Tam 4 kez dünya şampiyonu olmuş biri farklı bir takımda aldığı bir galibiyete ne kadar sevinebilir ki. Vettel, kırmızı tulum içerisinde, Ferrari adına ilk zaferini aldığında çocuklar gibi seviniyordu. İlk defa o yarışı izleyen birisi, onun ilk yarışı, ilk zaferi olduğunu düşünebilirdi de. Öyle ki veda ederken İtalyanca şarkı yazıp söylüyordu.
Sadece İşinde İyi Olan Birisi?
Bazı insanlar profesyoneldir, başarılıdır. Bu kadar. Ama Seb, bunun çok ötesinde bir insan. Onu bu kadar özel kılan şey, pist üzerindeki başarısı kadar pist dışındaki davranışlarıdır da. Çevreci tavrı, doğayı korumaya özen göstermesi, insan hakları konusundaki tutumu, LGBTQ+destekçisi olması, hayvanseverliği ve dahası… Çoğu insanın sırtını döndüğü konularda “Hayır arkadaşım, bu yanlış!”demesi. Yarış alanına bisikletle gelip, yarıştan sonra pistin temizlenmesine yardım etmesi… Onu, pist üzerinde bir yarışçıdan çok, bizden biri olarak, gerçekten bir şeyleri umursayan biri olarak görmek güzeldi. Galiba en çok da bunu özleyeceğiz. Artık yarışlardan sonra gökkuşağı renkli kaskını göremeyeceğiz. Benim gözümde; bir profesyonelden ziyade zevk için yarışan biri olması onu özel yapıyordu.

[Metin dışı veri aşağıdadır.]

(* ===== verification/Reap.v ===== *)
(** * The end of a local job: [src/vq/daemon.py]

    Reaping finished children, retries, the survivors of a kill and the
    SIGTERM-to-SIGKILL escalation, for a single-user daemon. *)

From S2P Require Import Prelude Spec Admission DaemonCore Dispatch.

Record ReapEnv : Type := MkReapEnv {
  r_queue : QueueEnv;
  r_utcnow : nat → Z;
  r_monotonic : nat → Z;
  (** [dispatcher.poll] of a job's child: its return code once it has exited *)
  r_poll : nat → string → option Z;
  (** the process group still answers; the daemon's own group *)
  r_pgroup_alive : nat → Z → bool;
  r_own_pgrp : Z;
  (** a managed container: [None] when verifying or polling raises, else its
      return code; and its settled result, with a requested terminal state *)
  r_container_poll : nat → string → option (option Z);
  r_container_result : nat → string → option (bool * option (JobState * string));
  (** [ensure_idempotency_claim_for_spec] succeeds *)
  r_claim_repaired : nat → JobSpec → bool;
  r_stderr_tail : nat → JobSpec → option string;
}.

(** [_maybe_spawn_rerun], another part of the daemon. *)
Class Rerun : Type := { spawn_rerun : JobSpec → DM unit }.

Definition KILL_ESCALATION_GRACE : Z := 10 * TICKS_PER_SECOND.

(** ** Retries *)

(** [_maybe_retry]'s new row: another attempt of the same job. *)
Definition retried_spec (jobid : string) (now : Z) (spec : JobSpec) : JobSpec :=
  let n := spec.(retry_count) + 1 in
  let s := set_not_before (Some (Aware (now + retry_backoff_seconds n * TICKS_PER_SECOND)))
             (set_retry_count n spec) in
  let s := set_exit_code None (set_started_at None (set_pgid None (set_pid None (set_state PENDING s)))) in
  let s := set_scheduler_started_at None (set_scheduler_submitted_at None (set_scheduler_job_id None s)) in
  let s := set_program_runtime_pin (without_resolution <$> s.(program_runtime_pin)) s in
  set_id jobid (set_submission_owner_hash None (set_submission_intent_digest None
    (set_idempotency_key_hash None s))).

(** [_maybe_retry]: the row to write, or [None] when the attempt is final. *)
Definition maybe_retry (jobid : string) (now : Z) (claim_repaired : bool) (spec : JobSpec)
    : option JobSpec :=
  if spec.(retry_max) <=? 0 then None
  else if spec.(retry_max) <=? spec.(retry_count) then None
  else if negb claim_repaired then None
  else Some (retried_spec jobid now spec).

(** ** Groups *)

(** [_reap_stranded_group]: whether it signals the group. *)
Definition reap_stranded_group (own : Z) (alive : Z → bool) (spec : JobSpec) (rc : Z) : bool :=
  let paused := bool_decide (spec.(state) = SUSPENDED) || negb (bool_decide (spec.(pause_intent_at) = None)) in
  if negb paused && ((0 <=? rc) || is_terminal spec) then false
  else match spec.(pgid) with
       | None => false
       | Some g => negb (g =? own) && alive g
       end.

(** [_track_terminal_survivor] *)
Definition terminal_survivor (own : Z) (alive : Z → bool) (now : Z) (spec : JobSpec) (rj : Holder)
    : option TerminalSurvivor :=
  if rj.(h_term_sigkilled) then None
  else match spec.(pgid) with
       | None => None
       | Some g =>
         if (g =? own) || negb (alive g) then None
         else Some {| ts_pgid := g; ts_cpus := rj.(h_cpus); ts_mem_mb := rj.(h_mem_mb);
                      ts_state := spec.(state);
                      ts_deadline := default (now + KILL_ESCALATION_GRACE) rj.(h_term_deadline);
                      ts_gpu_devices := rj.(h_gpu_devices) |}
       end.

Section reap.
Context (E : ReapEnv) {X : Rerun}.
Let Q : QueueEnv := E.(r_queue).

(** ** [_record_finish] *)

(** What the end of a child does to its row: the row unreadable, a container
    not settled, or the new row with the survivor to track. *)
Inductive finish : Type :=
| FinishUnreadable (e : daemon_error)
| NotSettled
| Preserved (s : JobSpec) (survivor : option TerminalSurvivor)
| Retried
| Finished (s : JobSpec).

Record finish_inputs : Type := MkFinishInputs {
  fi_now : Z;
  fi_monotonic : Z;
  fi_alive : Z → bool;
  fi_container : option (bool * option (JobState * string));
  fi_repaired : JobSpec → bool;
  fi_tail : JobSpec → option string;
}.

(** A container's requested terminal state, when the row has none. *)
Definition container_verdict (now : Z) (req : option (JobState * string)) (spec : JobSpec) : JobSpec :=
  match req with
  | Some (st, reason) =>
    if is_terminal spec then spec
    else set_finished_at (Some (Aware now)) (set_failure_reason (Some reason) (set_state st spec))
  | None => spec
  end.

(** The exit code and the tail a preserved terminal row may still lack. *)
Definition annotate (i : finish_inputs) (rc : Z) (spec : JobSpec) : JobSpec :=
  let s := match spec.(exit_code) with None => set_exit_code (Some rc) spec | Some _ => spec end in
  match s.(failure_tail) with
  | Some _ => s
  | None => if bool_decide (s.(state) = COMPLETED) then s else set_failure_tail (i.(fi_tail) s) s
  end.

Definition finish_row (i : finish_inputs) (jobid : string) (rj : Holder) (rc : Z) (spec : JobSpec)
    : finish * option JobSpec :=
  let stranded := reap_stranded_group E.(r_own_pgrp) i.(fi_alive) spec rc in
  if is_terminal spec then
    let s := annotate i rc spec in
    let survivor := if stranded then None
                    else terminal_survivor E.(r_own_pgrp) i.(fi_alive) i.(fi_monotonic) s rj in
    (Preserved s survivor, if bool_decide (s = spec) then None else Some s)
  else match (if rc =? 0 then None else maybe_retry jobid i.(fi_now) (i.(fi_repaired) spec) spec) with
       | Some s => (Retried, Some s)
       | None =>
         let s := set_exit_code (Some rc) (set_state (if rc =? 0 then COMPLETED else FAILED) spec) in
         let s := if bool_decide (s.(state) = FAILED) then
                    match i.(fi_tail) s with Some t => set_failure_tail (Some t) s | None => s end
                  else s in
         let s := set_finished_at (Some (Aware i.(fi_now))) s in
         (Finished s, Some s)
       end.

(** The locked part.  A container's verdict is written first; the row keeps
    the last of the writes made under one lock. *)
Definition finish_locked (i : finish_inputs) (jobid : string) (rj : Holder) (rc : Z)
    (row : res daemon_error JobSpec) : finish * option JobSpec :=
  match row with
  | Err e => (FinishUnreadable e, None)
  | Ok spec =>
    if rj.(h_container) then
      match i.(fi_container) with
      | None | Some (false, _) => (NotSettled, None)
      | Some (true, req) =>
        let spec' := container_verdict i.(fi_now) req spec in
        match finish_row i jobid rj rc spec' with
        | (f, None) => (f, if bool_decide (spec' = spec) then None else Some spec')
        | (f, Some s) => (f, Some s)
        end
      end
    else finish_row i jobid rj rc spec
  end.

(** [_record_finish]: false when the job is not finished after all. *)
Definition record_finish (jobid : string) (rj : Holder) (rc : Z) : DM bool :=
  do? now := ask E.(r_utcnow) in
  do? mono := ask E.(r_monotonic) in
  do? alive := ask E.(r_pgroup_alive) in
  do? container := ask (λ n, E.(r_container_result) n jobid) in
  do? repaired := ask E.(r_claim_repaired) in
  do? tail := ask E.(r_stderr_tail) in
  let i := MkFinishInputs now mono alive container repaired tail in
  do? out := with_row Q jobid (finish_locked i jobid rj rc) in
  match out with
  | FinishUnreadable e => throw e
  | NotSettled => ret false
  | Preserved _ None | Retried => ret true
  | Preserved _ (Some t) =>
    do? _ := update_daemon (λ d, set_terminal_survivors (<[jobid := t]> d.(terminal_survivors)) d) in
    ret true
  | Finished s => do? _ := spawn_rerun s in ret true
  end.

(** ** Escalation *)

Definition set_term (deadline : option Z) (sigkilled : bool) (h : Holder) : Holder :=
  MkHolder h.(h_cpus) h.(h_mem_mb) h.(h_gpu_devices) deadline sigkilled h.(h_container).

Definition update_holder (jobid : string) (h : Holder) : DM unit :=
  update_daemon (λ d, set_running (<[jobid := h]> d.(running)) d).

(** [_escalate_if_killed] *)
Definition escalate_if_killed (jobid : string) (rj : Holder) : DM unit :=
  if rj.(h_term_sigkilled) then ret tt
  else
    do? row := catch (do? s := read_active_spec Q jobid in ret (Some s))
                 is_os_or_value_error (λ _, ret None) in
    match row with
    | None => ret tt
    | Some spec =>
      if negb (is_terminal spec) then update_holder jobid (set_term None false rj)
      else match spec.(pgid) with
           | None => ret tt
           | Some _ =>
             do? now := ask E.(r_monotonic) in
             match rj.(h_term_deadline) with
             | None => update_holder jobid (set_term (Some (now + KILL_ESCALATION_GRACE)) false rj)
             | Some deadline =>
               if now <? deadline then ret tt else update_holder jobid (set_term (Some deadline) true rj)
             end
           end
    end.

(** ** The two reconcile passes *)

(** [None]: a container whose outcome is unknown. *)
Definition poll_child (jobid : string) (rj : Holder) : DM (option (option Z)) :=
  if rj.(h_container) then
    catch (do? _ := read_active_spec Q jobid in ask (λ n, E.(r_container_poll) n jobid))
      is_os_or_value_error (λ _, ret None)
  else
    do? rc := ask (λ n, E.(r_poll) n jobid) in ret (Some rc).

Definition reconcile_one (finished : list string) (jr : string * Holder) : DM (list string) :=
  let '(jobid, rj) := jr in
  do? rc := poll_child jobid rj in
  match rc with
  | None => ret finished
  | Some None =>
    if rj.(h_container) then ret finished
    else do? _ := escalate_if_killed jobid rj in ret finished
  | Some (Some rc) =>
    do? done := record_finish jobid rj rc in
    ret (if done then finished ++ [jobid] else finished)
  end.

(** [_reconcile_running] *)
Definition vq_reconcile_running : DM unit :=
  do? d := get_daemon in
  do? finished := foldM reconcile_one [] (map_to_list d.(running)) in
  update_daemon (λ d, set_running (foldr delete d.(running) finished) d).

(** [_reconcile_terminal_survivors] *)
Definition reconcile_survivor (_ : unit) (js : string * TerminalSurvivor) : DM unit :=
  let '(jobid, t) := js in
  let drop_it := update_daemon (λ d, set_terminal_survivors (delete jobid d.(terminal_survivors)) d) in
  do? alive := ask (λ n, E.(r_pgroup_alive) n t.(ts_pgid)) in
  if negb alive then drop_it
  else
    do? now := ask E.(r_monotonic) in
    if now <? t.(ts_deadline) then ret tt else drop_it.

Definition reconcile_terminal_survivors : DM unit :=
  do? d := get_daemon in foldM reconcile_survivor tt (map_to_list d.(terminal_survivors)).
End reap.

Belki de son 16 yıldır yarışan ve 12 yıldır neredeyse her yarışta izlediğim birisinin en ufak davranışını dahi abartarak anlatıyorumdur…
Kırılma Noktası
Kariyerinin kırılma noktası doğal olarak Ferrari’ye geçmesiydi. Öte yandan burada da bence bir kırılma noktası daha yaşadı Vettel. 2018 yılında Almanya yarışında, yani kendi evinde, 67 turluk yarışın 52 turunu tamamlamışken ve hem yarışı hem şampiyonayı lider götürürken kendi hatası nedeniyle bariyerlere çarpıp yarış dışı kalan Vettel’in kariyeri bence tam da burada bitti. 9 saniye önde giderken, çok rahat bir şekilde kazanabileceği yarışta, kaza yaptığında direksiyonu yumrukluyordu. O da tam olarak ne yaptığının farkındaydı çünkü. Tüm Ferrari ve Vettel taraftarlarını o gün yüz üstü bırakmıştı. Bu kaza, Serhan Acar’ın “İkinci sektörde sarı bayraklar var ve Sebastian Vettel bariyerlerde, direksiyonu yumrukluyor Sebastian Vettel, yarışın lideri yarışın dışında…” anlatımıyla da ayrı bir hüzün kazanmıştı. O gün şampiyonada ikinci sıraya düşmesi de aslında sonun başlangıcı oldu. Herkesin o sene bu sene diye beklediği sene, Vettel’in bitiş senesiydi.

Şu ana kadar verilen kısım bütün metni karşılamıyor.